C. Fraudulent Misrepresentation
Defendants argue that plaintiff's claim of fraudulent misrepresentation must be dismissed because the Complaint fails to allege that defendant Bernard Schottenstein made a misrepresentation of fact. Defendants' Motion to Dismiss at 6-7. See also Scotts Co. v. Cent. Garden Pet Co., 403 F.3d 781, 789 (6th Cir. 2005) (citing Williams v. Aetna Fin. Co., 83 Ohio St. 3d 464 (Ohio 1998)) (fraudulent misrepresentation requires, inter alia, a representation or, where there is a duty to disclose, concealment of a fact). Specifically, defendants contend:
As a general rule, fraud cannot be predicated upon statements which are promissory in their nature when made, and which relate to future actions or conduct, since a representation that something will be done in the future or a promise to do it, from its nature cannot be true or false at the time it was made, and thus cannot be fairly viewed as a representation of fact.Defendants' Motion to Dismiss at 6.
In opposition, plaintiff refers to allegations that defendant Bernard Schottenstein misrepresented facts regarding the present nature of his assets. Plaintiff's Memorandum in Opposition at 14 (citing Complaint ¶ 58)).
". . . Defendant Bernard Schottenstein's [sic] tortuously [sic] and with cruel indifference to the consequences of his statements, misrepresented facts and made false statements material to his promises in order to mislead and induce the Plaintiff into a series of actions." Complaint, ¶ 58. That paragraph also refers to specific conversations between plaintiff and defendant Bernard Schottenstein.
On a motion to dismiss under Rule 12(b)(6), the Court cannot consider whether plaintiff can ultimately establish each element of this cause of action. See Windsor, 719 F.2d at 158. Instead the Court is limited to an evaluation of whether the Complaint sets forth allegations sufficient to make out the elements of a cause of action for fraudulent misrepresentation.

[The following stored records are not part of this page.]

Lemma dfs_count ls bss : Forall2 (Forall2 (node D dom)) ls bss → chain f bss → last bss = Some leaves →
  ∀ l rest i j y, ls = l :: rest → 0 ≤ i < zlen l → leaves !! j = Some y →
  reported (Z.of_nat j) (dfs ls i) =
    if decide (Z.of_nat j / f ^ zlen rest = i) then Nat.b2n (meets xs y) else 0%nat.
Proof.
  intros HF HC. revert ls HF. induction HC as [b|ps cs brest HL HC IH]; intros ls HF Hlast l rest i j y -> Hi Hy.
  - pose proof HF as (? & ? & Hl & Hnil & [= <- <-])%Forall2_cons_inv_r. inversion Hnil; subst.
    destruct (nodes_at l b i Hl Hi) as (r & c & Hr & Hc & N).
    destruct (meets xs c) eqn:Em; [destruct (covers xs c) eqn:Ec|]; [eapply dfs_direct; eauto using chain_leaves..| |
      eapply dfs_direct; eauto using chain_leaves].
    cbn [dfs]. rewrite Hr. destruct (node_ratio r c N) as (_ & -> & ->). rewrite Em, Ec. cbn [negb].
    unfold reported. cbn [tile_ranges_ tiles_]. rewrite filter_nil, filter_cons. change (zlen []) with 0.
    rewrite Z.pow_0_r, Z.div_1_r. simpl. injection Hlast as ->.
    case_decide as E1; case_decide as E2; try congruence; [|done]. subst i.
    rewrite Nat2Z.id, Hy in Hc. injection Hc as ->. by rewrite Em.
  - pose proof HF as (? & ? & Hl & HFr & [= <- <-])%Forall2_cons_inv_r.
    destruct (nodes_at l ps i Hl Hi) as (r & c & Hr & Hc & N).
    destruct (meets xs c) eqn:Em; [destruct (covers xs c) eqn:Ec|]; [eapply dfs_direct; eauto using chain_up..| |
      eapply dfs_direct; eauto using chain_up].
    pose proof HFr as (next & rs & Hn & _ & ->)%Forall2_cons_inv_r.
    cbn [dfs]. rewrite Hr. destruct (node_ratio r c N) as (_ & -> & ->). rewrite Em, Ec. cbn [negb].
    fold dfs. rewrite reported_concat, <- list_fmap_compose.
    assert (0 < f ^ zlen rs) as Hpow by (apply Z.pow_pos_nonneg; [lia|apply Nat2Z.is_nonneg]).
    rewrite (list_fmap_ext _ (λ c, if decide (Z.of_nat j / f ^ zlen rs = c) then Nat.b2n (meets xs y) else 0%nat)).
    2: { intros k c' Hk. apply list_elem_of_lookup_2 in Hk. unfold children in Hk. apply elem_of_seqZ in Hk.
         simpl. apply (IH (next :: rs) HFr Hlast next rs); [done|nia|done]. }
    rewrite sum_indicator by apply NoDup_seqZ.
    destruct (chain_ancestor _ _ _ _ _ HC (nodes_lengths _ _ HFr) Hlast Hy) as (? & ? & p & [= <- <-] & Hp & _).
    inversion HFr as [|? ? ? ? _ HFrr]; subst. rewrite <- (nodes_zlen _ _ _ HFrr) in Hp.
    apply lookup_lt_Some in Hp. assert (0 ≤ Z.of_nat j / f ^ zlen rs) by (apply Z.div_pos; lia).
    replace (zlen (next :: rs)) with (Z.succ (zlen rs)) by (unfold zlen; simpl; lia).
    rewrite Z.pow_succ_r by apply Nat2Z.is_nonneg. rewrite (Z.mul_comm f), <- Z.div_div by lia.
    apply decide_ext. rewrite elem_children by lia. rewrite (nodes_zlen _ _ _ Hn). unfold zlen in *. lia.
Qed.

(** A reported range holds covered tiles only, a reported tile is not covered. *)
Definition sound (level : Level) (ov : TileOverlap) : Prop :=
  (∀ s e j y, (s, e) ∈ tile_ranges_ ov → leaves !! j = Some y → s ≤ Z.of_nat j ≤ e → covers xs y = true) ∧
  (∀ j x, (j, x) ∈ tiles_ ov → 0 ≤ j ∧ ∃ r y, level !! Z.to_nat j = Some r ∧ leaves !! Z.to_nat j = Some y ∧
     overlap_ratio D range r = Ok x ∧ covers xs y = false).

Lemma sound_none level : sound level no_overlap.
Proof. split; [intros ? ? ? ? Hin|intros ? ? Hin]; inversion Hin. Qed.

Lemma sound_concat level ovs : (∀ ov, ov ∈ ovs → sound level ov) → sound level (ov_concat ovs).
Proof.
  intros H. split.
  - intros s e j y Hin. rewrite ranges_concat in Hin. apply list_elem_of_bind in Hin as (ov & Hin & Ho).
    by apply (proj1 (H ov Ho)).
  - intros j x Hin. rewrite tiles_concat in Hin. apply list_elem_of_bind in Hin as (ov & Hin & Ho).
    by apply (proj2 (H ov Ho)).
Qed.

Lemma sound_range level l rest b brest i c :
  Forall2 (Forall2 (node D dom)) (l :: rest) (b :: brest) → chain f (b :: brest) →
  last (b :: brest) = Some leaves → 0 ≤ i →
  b !! Z.to_nat i = Some c → length c = length (dimensions_ D) → covers xs c = true →
  let n := f ^ zlen rest in
  sound level (mkOverlap [] [(i * n, i * n + Z.min n (leaf_num - i * n) - 1)]).
Proof.
  intros HF HC Hlast Hi Hc Lc Hcov n. split; [|intros j x Hin; inversion Hin].
  intros s e j y Hin Hy Hj. apply list_elem_of_singleton in Hin as [= -> ->].
  destruct (chain_ancestor _ _ _ _ _ HC (nodes_lengths _ _ HF) Hlast Hy) as (? & ? & p & [= <- <-] & Hp & Hpy).
  destruct (nodes_leaf _ _ _ _ _ HF Hlast Hy) as [ry Ny]. destruct (node_length D dom ry y Ny) as [Ly _].
  destruct (box_proper D range xs range_box) as [_ Lx].
  inversion HF as [|? ? ? ? _ HFr]; subst. rewrite <- (nodes_zlen _ _ _ HFr) in Hp. fold n in Hp.
  assert (Z.of_nat j / n = i) as Ej.
  { symmetry. apply (Z.div_unique _ _ _ (Z.of_nat j - i * n)); lia. }
  rewrite Ej, Hc in Hp. injection Hp as ->. by apply (covers_trans xs p y); congruence.
Qed.
(* ===== verification/Subarray.v ===== *)
(** * Subarrays (subarray/subarray.cc)

    The ranges of a query on each dimension, their numbering, the tiles of the
    fragments that they overlap and the estimate of the size of the result. *)

From stdpp Require Import gmap.
From S2P Require Import Prelude.
From S2P Require Import Enums.
From S2P Require Import Num.
From S2P Require Import Range.
From S2P Require Import Loops.
From S2P Require Import Dimension.
From S2P Require Import Domain.
From S2P Require Import DomainCells.
From S2P Require Import RTree.
From S2P Require Import Attribute.
From S2P Require Import ArraySchema.
Local Open Scope Z_scope.

(** ** Boxes of integer coordinates (misc/utils.cc, namespace geometry)

    Arrays of coordinates are lists; a box lists the bounds of each dimension in
    turn. *)
Module Geometry.

Definition coords_in_rect (coords rect : list Z) (dim_num : nat) : res bool :=
  all_of (seq 0 dim_num) (λ i,
    c ← idx coords i; lo ← idx rect (2 * i); hi ← idx rect (2 * i + 1);
    Ok (negb ((c <? lo) || (hi <? c)))).

Definition overlap (a b : list Z) (dim_num : nat) : res bool :=
  all_of (seq 0 dim_num) (λ i,
    a0 ← idx a (2 * i); a1 ← idx a (2 * i + 1); b0 ← idx b (2 * i); b1 ← idx b (2 * i + 1);
    Ok (negb ((b1 <? a0) || (a1 <? b0)))).

(** The overload that computes the common box; [None] when there is none. *)
Fixpoint overlap_loop (ixs : list nat) (a b : list Z) : res (option (list Z)) :=
  match ixs with
  | [] => Ok (Some [])
  | i :: ixs =>
      a0 ← idx a (2 * i); a1 ← idx a (2 * i + 1); b0 ← idx b (2 * i); b1 ← idx b (2 * i + 1);
      let o0 := Z.max a0 b0 in
      let o1 := Z.min a1 b1 in
      if (b1 <? o0) || (o1 <? b0) then Ok None
      else
        rest ← overlap_loop ixs a b;
        Ok (match rest with Some o => Some (o0 :: o1 :: o) | None => None end)
  end.
Definition overlap_box (a b : list Z) (dim_num : nat) : res (option (list Z)) := overlap_loop (seq 0 dim_num) a b.

(** [double(hi) - lo + 1]: the second bound is converted to [double]. *)
Definition side (lo hi : Z) : Z :=
  let d z := fenc F64 (f_of_Z F64 z) in fadd F64 (fsub F64 (d hi) (d lo)) (d 1).

(** [coverage<T>] for an integer type with largest value [tmax ty]. *)
Definition coverage (ty : ctype) (a b : list Z) (dim_num : nat) : res Z :=
  for_each (seq 0 dim_num) (λ i c,
    a0 ← idx a (2 * i); a1 ← idx a (2 * i + 1); b0 ← idx b (2 * i); b1 ← idx b (2 * i + 1);
    if b0 =? b1 then Ok c
    else
      let up x := if feq F64 x 0 then nextafter F64 x (fenc F64 (f_of_Z F64 (tmax ty))) else x in
      Ok (fmul F64 c (fdiv F64 (up (side a0 a1)) (up (side b0 b1))))) (fenc F64 (f_of_Z F64 1)).

End Geometry.

(** ** Subarrays *)

(** What a subarray asks of the metadata of a fragment (fragment_metadata.h).
    Loading changes only what is cached. *)
Class FragmentMeta (F : Type) : Type := {
  fm_dense : F → bool;
  fm_overlaps_non_empty_domain : F → NDRange → res bool;
  fm_load_rtree : F → res unit;
  fm_get_tile_overlap : F → NDRange → res TileOverlap;
  fm_overlapping_tile_ids_cov : F → ctype → list Z → res (list (Z * Z));
  fm_tile_size : F → list Z → Z → res Z;
  fm_load_tile_var_sizes : F → list Z → res unit;
  fm_tile_var_size : F → list Z → Z → res Z
}.

(** The array of a subarray: its schema, its fragments and the number of threads. *)
Record Array (F : Type) : Type := mkArray {
  array_schema : ArraySchema.t;
  fragment_metadata : list F;
  num_threads : Z
}.
Arguments mkArray {F}.
Arguments array_schema {F}.
Arguments fragment_metadata {F}.
Arguments num_threads {F}.

(** [size_fixed_] and [size_var_], as [double] in a [ResultSize] and as [uint64_t] in a
    [MemorySize]. *)
Record Sizes : Type := mkSizes { size_fixed_ : Z; size_var_ : Z }.
(* ===== verification/SubarrayRanges.v ===== *)
(** * The numbering of the ranges of a subarray

    [get_range_coords] and [range_idx] number the ranges of a subarray in the order of
    its layout, and [get_subarray] gives the ranges of an interval of numbers when
    the interval is a slab. *)

From stdpp Require Import gmap.
From S2P Require Import Prelude.
From S2P Require Import Enums.
From S2P Require Import Loops.
From S2P Require Import Range.
From S2P Require Import Dimension.
From S2P Require Import Domain.
From S2P Require Import RTree.
From S2P Require Import ArraySchema.
From S2P Require Import Subarray.
Local Open Scope Z_scope.

(** ** Slabs of a numbered grid

    The cells of a grid are numbered with the first coordinate as the most
    significant one. A slab is a box whose cells are numbered consecutively: sums over
    its numbers are sums over the box. *)

(** ** Numbers and coordinates *)

(** The number of cells; the number of a cell; the coordinates of a number; the
    weights of the coordinates. *)
Fixpoint cap (ls : list Z) : Z := match ls with [] => 1 | l :: ls => l * cap ls end.

Fixpoint flat (ls cs : list Z) : Z :=
  match ls, cs with l :: ls, c :: cs => c * cap ls + flat ls cs | _, _ => 0 end.

Fixpoint dig (ls : list Z) (i : Z) : list Z :=
  match ls with [] => [] | l :: ls => i / cap ls :: dig ls (i mod cap ls) end.

Fixpoint sufs (ls : list Z) : list Z := match ls with [] => [] | l :: ls => cap ls :: sufs ls end.

Definition grid (ls : list Z) : Prop := Forall (λ l, 1 ≤ l) ls.
Definition inside (ls cs : list Z) : Prop := Forall2 (λ l c, 0 ≤ c < l) ls cs.

Lemma cap_pos ls : grid ls → 1 ≤ cap ls.
Proof. induction 1 as [|l ls Hl _ IH]; simpl; nia. Qed.

Lemma cap_app l k : cap (l ++ k) = cap l * cap k.
Proof. induction l as [|x l IH]; simpl; rewrite ?IH; lia. Qed.

Lemma cap_rev l : cap (rev l) = cap l.
Proof. induction l as [|x l IH]; [done|]. simpl. rewrite cap_app, IH. simpl. lia. Qed.

Lemma grid_rev ls : grid ls → grid (rev ls).
Proof. apply Forall_rev. Qed.

Lemma inside_grid ls cs : inside ls cs → grid ls.
Proof. induction 1; constructor; [lia|done]. Qed.

Lemma flat_bound ls cs : inside ls cs → 0 ≤ flat ls cs < cap ls.
Proof.
  induction 1 as [|l c ls cs Hc Hi IH]; simpl; [lia|].
  pose proof (cap_pos ls (inside_grid _ _ Hi)). nia.
Qed.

In this instance, the Court concludes that the Complaint has met this standard.
D. Tortious Interference with Contract
Finally, defendants argue that, because no valid contract between plaintiff and defendant Bernard Schottenstein existed, there can be no claim for tortious interference with a contract. Defendants' Motion to Dismiss at 6. Because, for the reasons stated supra, the Court concludes that the Complaint has sufficiently alleged the existence of a valid contract, this argument must fail. WHEREUPON, Defendants' Motion to Dismiss, Doc. No. 11, is DENIED. A continued preliminary pretrial conference will be scheduled forthwith. Counsel for the parties are ORDERED to file a supplemental Rule 26(f) report prior to that conference.